**WHAT THE EXERCISE ASKS**
How do the records below read from their first line through the line containing "[ (optional)], which"? Write those lines out exactly.

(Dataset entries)
(** What a successful [Parse] read, and from where.  The block ends with a
    header and its docs: blanks, the type, one space, the name, the
    bracketed group if there is one, a line feed, and docs that run to the
    end of the block.  The type is stored as it stands; the name loses its
    [ (optional)], which moves to the front of the docs as a marker; the
    flags come from the bracketed group and the docs are trimmed. *)
Theorem Parse_reads_block (g : PropertyParser) raw h h' p :
  Parse g raw h = Done (h', (p, None)) ->
  exists pre ws t n g3 d prop,
    raw = pre ++ ws ++ t ++ T " " ++ n ++ string_of g3 ++ [LF] ++ d /\
    Forall (fun a => blank a = true) ws /\
    type_text t /\ name_text n /\
    (forall f, g3 = Some f -> flags_text f) /\ d <> [] /\
    h' !! p = Some prop /\
    Type_ prop = t /\
    Name prop = (if Contains n (T "optional")
                 then Replace n (T " (optional)") [] else n) /\
    Flags prop = parse_flags (string_of g3) /\
    Docs prop = (if Contains n (T "optional")
                 then T "(optional) " ++ parse_docs d else parse_docs d).
Proof.
  intros (pre & ws & t & n & g3 & d & Hraw & Hws & Ht & Hn & Hf & Hd & Hp)
    %Parse_Done_shape.
  exists pre, ws, t, n, g3, d, (property_from (Some t) (Some n) g3 (Some d)).
  do 7 (split; [done|]).
  split; [done|]. unfold property_from.
  change (string_of (Some n)) with n. change (string_of (Some d)) with d.
  cbn [Name Flags Docs].
  rewrite parse_name_keeps_spaces by by apply name_text_LF.
  split; [done|]. split; [done|].
  unfold parse_name. by destruct (Contains n (T "optional")).
Qed.
(** * BingSearchAgent (src/agents/agent_bing.py): a shallow embedding

    The agent turns a request dictionary into one HTTP call per query,
    normalises each JSON answer into hit records and renders the records
    as text.  The Python code is dynamically typed, so values are
    modelled by a small universe [pyval] and every primitive the source
    uses ([in], subscription, iteration, [.get], truthiness) is written
    out with the exception it raises on a value of the wrong type.

    Effects are explicit.  A computation runs in a world made of the
    agent object ([self]) and the log of outbound HTTP calls; it either
    returns a value or raises.  The network itself is a parameter: a
    function from the request that is sent to what [requests.get] does
    with it.  Console output ([print], [colored]) is left out. *)

From Stdlib Require Import String Ascii List ZArith Lia Bool Permutation.
From Stdlib Require Import DecimalString.
Import ListNotations.
Local Open Scope string_scope.

Set Warnings "-register-all".

(** ** Python values and exceptions *)

(** The values a request or a decoded JSON body is made of.  A string
    is held as the bytes of its UTF-8 encoding; a JSON number is an integer
    (a float behaves as an integer does in every operation below: it is
    not a container, not iterable and has no [get]). *)
Inductive pyval : Type :=
| PNone
| PBool (b : bool)
| PInt (z : Z)
| PStr (s : string)
| PList (l : list pyval)
| PDict (d : list (string * pyval)).

(** A [dict] with string keys, in insertion order.  Keys are unique in a
    Python dict; [lookup] takes the first binding. *)
Definition pydict := list (string * pyval).

(** The exception classes that the [except] clauses of the source tell
    apart, all of them subclasses of [Exception].  [HTTPError] is a subclass of [RequestException]; a
    [RequestException] here is any other member of that family
    (connection failure, timeout, invalid URL, undecodable body). *)
Inductive exn_class : Type :=
| HTTPError
| RequestException
| ValueError
| TypeError
| AttributeError
| KeyError
| OtherException.

(** An exception object: its class and [str(ex)]. *)
Record pyexn : Type := mk_exn { exn_cls : exn_class; exn_msg : string }.
(** * session-store-js: the store engines and their expiration strategy

    A shallow embedding of [src/storages/memoryStore.js] and of the read
    path of [src/storages/fileStore.js].

    Conventions of the embedding.
    - Time is the millisecond count returned by [Date.now()], an integer
      ([Z]).  Every operation takes the clock reading [now] as an argument;
      an operation that reads the clock once per visited entry ([all],
      [rebuildIndex]) is modelled at one instant, as the operations run to
      completion without yielding.
    - A JavaScript [Map] is an association list in insertion order without
      repeated keys ([JSMap]): [set] on a present key updates the value in
      place, on a fresh key appends; iteration follows the list.
    - A callback invocation is the [Reply] an operation returns, next to
      the store it leaves behind. *)

From Stdlib Require Import ZArith List String Bool Lia Sorted.
From Stdlib Require DecimalString.
Import ListNotations.
Open Scope string_scope.
Open Scope list_scope.
Open Scope Z_scope.

(** ** Keys with a decidable equality (the keys of a [Map]) *)

Class EqKey (K : Type) := {
  keqb : K -> K -> bool;
  keqb_spec : forall a b : K, reflect (a = b) (keqb a b)
}.

#[export] Instance EqKey_Z : EqKey Z :=
  {| keqb := Z.eqb; keqb_spec := Z.eqb_spec |}.

#[export] Instance EqKey_string : EqKey string :=
  {| keqb := String.eqb; keqb_spec := String.eqb_spec |}.

(** ** The insertion-ordered [Map] of JavaScript *)

Module JSMap.

Section Defs.
Context {K V : Type} `{EqKey K}.

Definition t := list (K * V).

Definition empty : t := [].

(** [m.get(k)] *)
Fixpoint get (k : K) (m : t) : option V :=
  match m with
  | [] => None
  | (k', v) :: rest => if keqb k k' then Some v else get k rest
  end.

(** [m.has(k)] *)
Definition has (k : K) (m : t) : bool :=
  match get k m with Some _ => true | None => false end.

(** [m.set(k, v)]: a present key keeps its place, a new key goes last. *)
Fixpoint set (k : K) (v : V) (m : t) : t :=
  match m with
  | [] => [(k, v)]
  | (k', v') :: rest =>
      if keqb k k' then (k', v) :: rest else (k', v') :: set k v rest
  end.

(** [m.delete(k)] *)
Fixpoint delete (k : K) (m : t) : t :=
  match m with
  | [] => []
  | (k', v') :: rest =>
      if keqb k k' then delete k rest else (k', v') :: delete k rest
  end.

(** [m.size] *)
Definition size (m : t) : nat := List.length m.

Definition keys (m : t) : list K := map fst m.

(** The representation invariant: a key occurs once. *)
Definition wf (m : t) : Prop := NoDup (keys m).

End Defs.

Arguments t : clear implicits.

End JSMap.


(** ** JavaScript values and session payloads *)

(** The values a payload can hold, and the documents [JSON.parse] yields.
    [JDate None] is an invalid date. *)
#[local] Set Warnings "-register-all".
Inductive JsValue : Type :=
| JUndefined
| JNull
| JBool (b : bool)
| JNum (n : Z)
| JStr (s : string)
| JDate (time : option Z)
| JArr (items : list JsValue)
| JObj (props : list (string * JsValue)).
(** * E-paper panel, touch digitizer and button input: a shallow embedding

    The development follows the Python sources

    - [TP_lib/gt1151.py]        (touch controller driver),
    - [TP_lib/epd2in13_V3.py]   (display driver with a mock mode),
    - [TP_lib/epd2in13_V4.py]   (adapter for the vendor display driver),
    - [display/button_input.py] (single button, short and long press),
    - [display/touch_handler.py] (touch interrupt polling thread).

    Python integers are [Z]; Python lists of integers are [list Z]; list
    objects that are shared and mutated in place live in a store indexed
    by references.  Hardware (I2C, SPI, GPIO, the clock) is an explicit
    part of the state: what the program sends is appended to a trace and
    what the hardware answers is read from a script held in the state. *)

From Stdlib Require Import ZArith Lia Bool.
From stdpp Require Import base option list strings gmap.

Local Open Scope Z_scope.

(** ** Python values that the claims talk about *)

(** Exceptions, as far as the modelled code can tell them apart: the only
    handler it ever writes is [except Exception], which catches every
    class below except [BaseExc] (KeyboardInterrupt, SystemExit, ...). *)
Inductive exn :=
| IndexError
| TypeError
| OSError
| UserExc        (* some subclass of Exception raised by user code *)
| BaseExc.       (* a BaseException that is not an Exception *)

Definition is_Exception (e : exn) : bool :=
  match e with
  | BaseExc => false
  | _ => true
  end.

(** The value a Python call hands back. *)
Inductive pyval :=
| PyNone
| PyBool (b : bool)
| PyInt (n : Z).

Definition is_pybool (v : pyval) : bool :=
  match v with
  | PyBool _ => true
  | _ => false
  end.

(** A callable supplied by the user of the library, as far as its caller
    can see: it returns or it raises. *)
Inductive callback :=
| Returns
| Raises (e : exn).

(** [[v] * n] on Python lists: a non-positive [n] gives the empty list. *)
Definition py_repeat (v : Z) (n : Z) : list Z := replicate (Z.to_nat n) v.

(** [int(a / b)] for Python integers [a] and a positive power of two [b]:
    the true division is exact in binary floating point while [|a| < 2^53],
    and [int] truncates towards zero. *)
Definition int_truediv (a b : Z) : Z := Z.quot a b.

(** ** A state monad with exceptions

    [St] is the state of the object at hand together with the part of the
    world it talks to.  A raised exception keeps the state reached so
    far: Python does not roll back the assignments made before the raise.
    [OutOfFuel] is the answer of a loop that was given too few iterations
    to finish. *)
Inductive result (A : Type) :=
| Ok (a : A)
| Raise (e : exn)
| OutOfFuel.
Arguments Ok {A} a.
Arguments Raise {A} e.
Arguments OutOfFuel {A}.

Definition M (St A : Type) : Type := St -> result A * St.

Definition ret {St A} (a : A) : M St A := fun s => (Ok a, s).
Definition raise {St A} (e : exn) : M St A := fun s => (Raise e, s).
Definition out_of_fuel {St A} : M St A := fun s => (OutOfFuel, s).
Definition bind {St A B} (m : M St A) (k : A -> M St B) : M St B :=
  fun s => match m s with
           | (Ok a, s') => k a s'
           | (Raise e, s') => (Raise e, s')
           | (OutOfFuel, s') => (OutOfFuel, s')
           end.
Definition get {St} : M St St := fun s => (Ok s, s).
Definition modify {St} (f : St -> St) : M St unit := fun s => (Ok tt, f s).

(** [try: m  except Exception as e: h e] *)
Definition try_except {St A} (m : M St A) (h : exn -> M St A) : M St A :=
  fun s => match m s with
           | (Raise e, s') => if is_Exception e then h e s' else (Raise e, s')
           | r => r
           end.

Notation "x <- m ;; k" := (bind m (fun x => k))
  (at level 100, m at next level, right associativity).
Notation "m ;;; k" := (bind m (fun _ => k))
  (at level 100, right associativity).

(** [for x in l: body x] *)
Fixpoint for_each {St A} (l : list A) (body : A -> M St unit) : M St unit :=
  match l with
  | [] => ret tt
  | i :: l' => body i ;;; for_each l' body
  end.

(** ** TP_lib/gt1151.py *)
Module GT1151.

(** *** Class constants *)
Definition I2C_BUS : Z := 1.
Definition I2C_ADDR : Z := 0x5D.
Definition I2C_ADDR_ALT : Z := 0x14.
Definition INT_PIN : Z := 27.
Definition RST_PIN : Z := 17.
Definition POINT_INFO : Z := 0x814E.
Definition POINT1_REG : Z := 0x814F.
Definition SCAN_DIR_DFT : Z := 0.
Definition X_MAX : Z := 250.
Definition Y_MAX : Z := 122.

(** *** Objects *)

(** A reference to a Python list object. *)
Definition loc := positive.

(** [GT_Development] and [GT_Old] have the same attributes: an integer and
    three references to list objects. *)
Record TouchState := mkTouchState {
  Touch : Z;
  X : loc;
  Y : loc;
  S : loc
}.

(** What the I2C device does on the next bus transaction. *)
Inductive reply :=
| I2cOk (data : list Z)    (* the call returns; [data] is what a read yields *)
| I2cErr.                  (* the call raises *)

Inductive event :=
| I2cWrite (addr cmd : Z) (data : list Z)   (* bus.write_i2c_block_data *)
| I2cRead (addr cmd len : Z)                (* bus.read_i2c_block_data *)
| SleepMs (ms : Z)                          (* time.sleep *)
| LogReadError (reg : Z)
| LogWriteError (reg : Z)
| LogTouchError.

Record state := mkState {
  mock_mode : bool;
  bus : bool;                      (* [self.bus] is not None *)
  i2c_addr : Z;
  scan_dir : Z;
  gt_dev : TouchState;
  gt_old : TouchState;
  heap : gmap loc (list Z);        (* the list objects *)
  wire : list reply;               (* answers of the device, next first *)
  trace : list event               (* what happened so far, oldest first *)
}.

Definition set_scan_dir (d : Z) (s : state) : state :=
  mkState (mock_mode s) (bus s) (i2c_addr s) d (gt_dev s) (gt_old s)
          (heap s) (wire s) (trace s).
Definition set_gt_dev (t : TouchState) (s : state) : state :=
  mkState (mock_mode s) (bus s) (i2c_addr s) (scan_dir s) t (gt_old s)
          (heap s) (wire s) (trace s).
Definition set_gt_old (t : TouchState) (s : state) : state :=
  mkState (mock_mode s) (bus s) (i2c_addr s) (scan_dir s) (gt_dev s) t
          (heap s) (wire s) (trace s).
Definition set_heap (h : gmap loc (list Z)) (s : state) : state :=
  mkState (mock_mode s) (bus s) (i2c_addr s) (scan_dir s) (gt_dev s) (gt_old s)
          h (wire s) (trace s).
Definition set_wire (w : list reply) (s : state) : state :=
  mkState (mock_mode s) (bus s) (i2c_addr s) (scan_dir s) (gt_dev s) (gt_old s)
          (heap s) w (trace s).
Definition emit (e : event) (s : state) : state :=
  mkState (mock_mode s) (bus s) (i2c_addr s) (scan_dir s) (gt_dev s) (gt_old s)
          (heap s) (wire s) (trace s ++ [e]).

Definition with_Touch (n : Z) (t : TouchState) : TouchState :=
  mkTouchState n (X t) (Y t) (S t).
Definition with_X (l : loc) (t : TouchState) : TouchState :=
  mkTouchState (Touch t) l (Y t) (S t).
Definition with_Y (l : loc) (t : TouchState) : TouchState :=
  mkTouchState (Touch t) (X t) l (S t).

Abbreviation M := (M state).

(** [for i in range(n): body i] *)
Definition for_range (n : Z) (body : nat -> M unit) : M unit :=
  for_each (seq 0 (Z.to_nat n)) body.

(** *** List objects *)

(** [l[i]] on a Python list value, [i] not negative. *)
Definition index (l : list Z) (i : nat) : M Z :=
  match l !! i with
  | Some v => ret v
  | None => raise IndexError
  end.

(** [obj[i]] where [obj] is a reference. *)
Definition load (r : loc) (i : nat) : M Z :=
  s <- get ;;
  match heap s !! r with
  | Some l => index l i
  | None => raise TypeError
  end.

(** [obj[i] = v] where [obj] is a reference: in place, IndexError when
    out of range. *)
Definition store (r : loc) (i : nat) (v : Z) : M unit :=
  s <- get ;;
  match heap s !! r with
  | Some l =>
      if decide (i < length l)%nat
      then modify (set_heap (<[r := <[i := v]> l]> (heap s)))
      else raise IndexError
  | None => raise TypeError
  end.

(** A new list object. *)
Definition alloc (l : list Z) : M loc :=
  s <- get ;;
  let r := fresh (dom (heap s)) in
  modify (set_heap (<[r := l]> (heap s))) ;;;
  ret r.

(** *** The bus *)

Definition bus_call (e : event) : M (list Z) :=
  fun s =>
    let s' := emit e s in
    match wire s with
    | I2cOk d :: w => (Ok d, set_wire w s')
    | I2cErr :: w => (Raise OSError, set_wire w s')
    | [] => (Raise OSError, s')
    end.

Definition sleep_ms (ms : Z) : M unit := modify (emit (SleepMs ms)).
Definition log (e : event) : M unit := modify (emit e).

Definition addr_high (reg_addr : Z) : Z := Z.land (Z.shiftr reg_addr 8) 0xFF.
Definition addr_low (reg_addr : Z) : Z := Z.land reg_addr 0xFF.

(** [_read_reg]: [None] on error. *)
Definition _read_reg (reg_addr : Z) (length : Z) : M (option (list Z)) :=
  s <- get ;;
  if mock_mode s || negb (bus s) then ret (Some (py_repeat 0 length))
  else
    try_except
      (bus_call (I2cWrite (i2c_addr s) (addr_high reg_addr) [addr_low reg_addr]) ;;;
       sleep_ms 1 ;;;
       data <- bus_call (I2cRead (i2c_addr s) (addr_high reg_addr) length) ;;
       ret (Some data))
      (fun _ => log (LogReadError reg_addr) ;;; ret None).

(** [_write_reg]: [True] on success. *)
Definition _write_reg (reg_addr : Z) (data : list Z) : M bool :=
  s <- get ;;
  if mock_mode s || negb (bus s) then ret true
  else
    try_except
      (bus_call (I2cWrite (i2c_addr s) (addr_high reg_addr)
                          (addr_low reg_addr :: data)) ;;;
       ret true)
      (fun _ => log (LogWriteError reg_addr) ;;; ret false).

(** *** Coordinates *)

Definition _map_x (raw_x : Z) : Z := int_truediv (raw_x * X_MAX) 1024.
Definition _map_y (raw_y : Z) : Z := int_truediv (raw_y * Y_MAX) 1024.
(** The first channel whose count is zero. *)
Fixpoint first_zero (n : list nat) : option nat :=
  match n with
  | [] => None
  | x :: t => if x =? 0 then Some 0
              else match first_zero t with
                   | Some i => Some (S i)
                   | None => None
                   end
  end.

(** [xs] with item [i] replaced, unchanged when [i] is out of range. *)
Fixpoint replace_nth {A : Type} (xs : list A) (i : nat) (v : A) : list A :=
  match xs, i with
  | [], _ => []
  | _ :: t, O => v :: t
  | x :: t, S j => x :: replace_nth t j v
  end.

(** The letter of channel [i] in the order s, p, d, f. *)
Definition channel_letter (i : nat) : ascii :=
  match i with
  | 0 => "s"
  | 1 => "p"
  | 2 => "d"
  | _ => "f"
  end%char.

(** A list of indices in strictly increasing order, all below [k]. *)
Definition increasing_below (k : nat) (l : list nat) : Prop :=
  StronglySorted lt l /\ Forall (fun x => x < k) l.

(** No index belongs to both lists. *)
Definition disjoint (l1 l2 : list nat) : Prop :=
  forall x, In x l1 -> ~ In x l2.

Section ClassifierInputs.

Variable _charge : element -> result nat.
Variable core_configuration : nat -> result (list nat).
Variable AOSHELL : conf_table.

**OUTPUT OF THE EXERCISE**
(** What a successful [Parse] read, and from where.  The block ends with a
    header and its docs: blanks, the type, one space, the name, the
    bracketed group if there is one, a line feed, and docs that run to the
    end of the block.  The type is stored as it stands; the name loses its
    [ (optional)], which moves to the front of the docs as a marker; the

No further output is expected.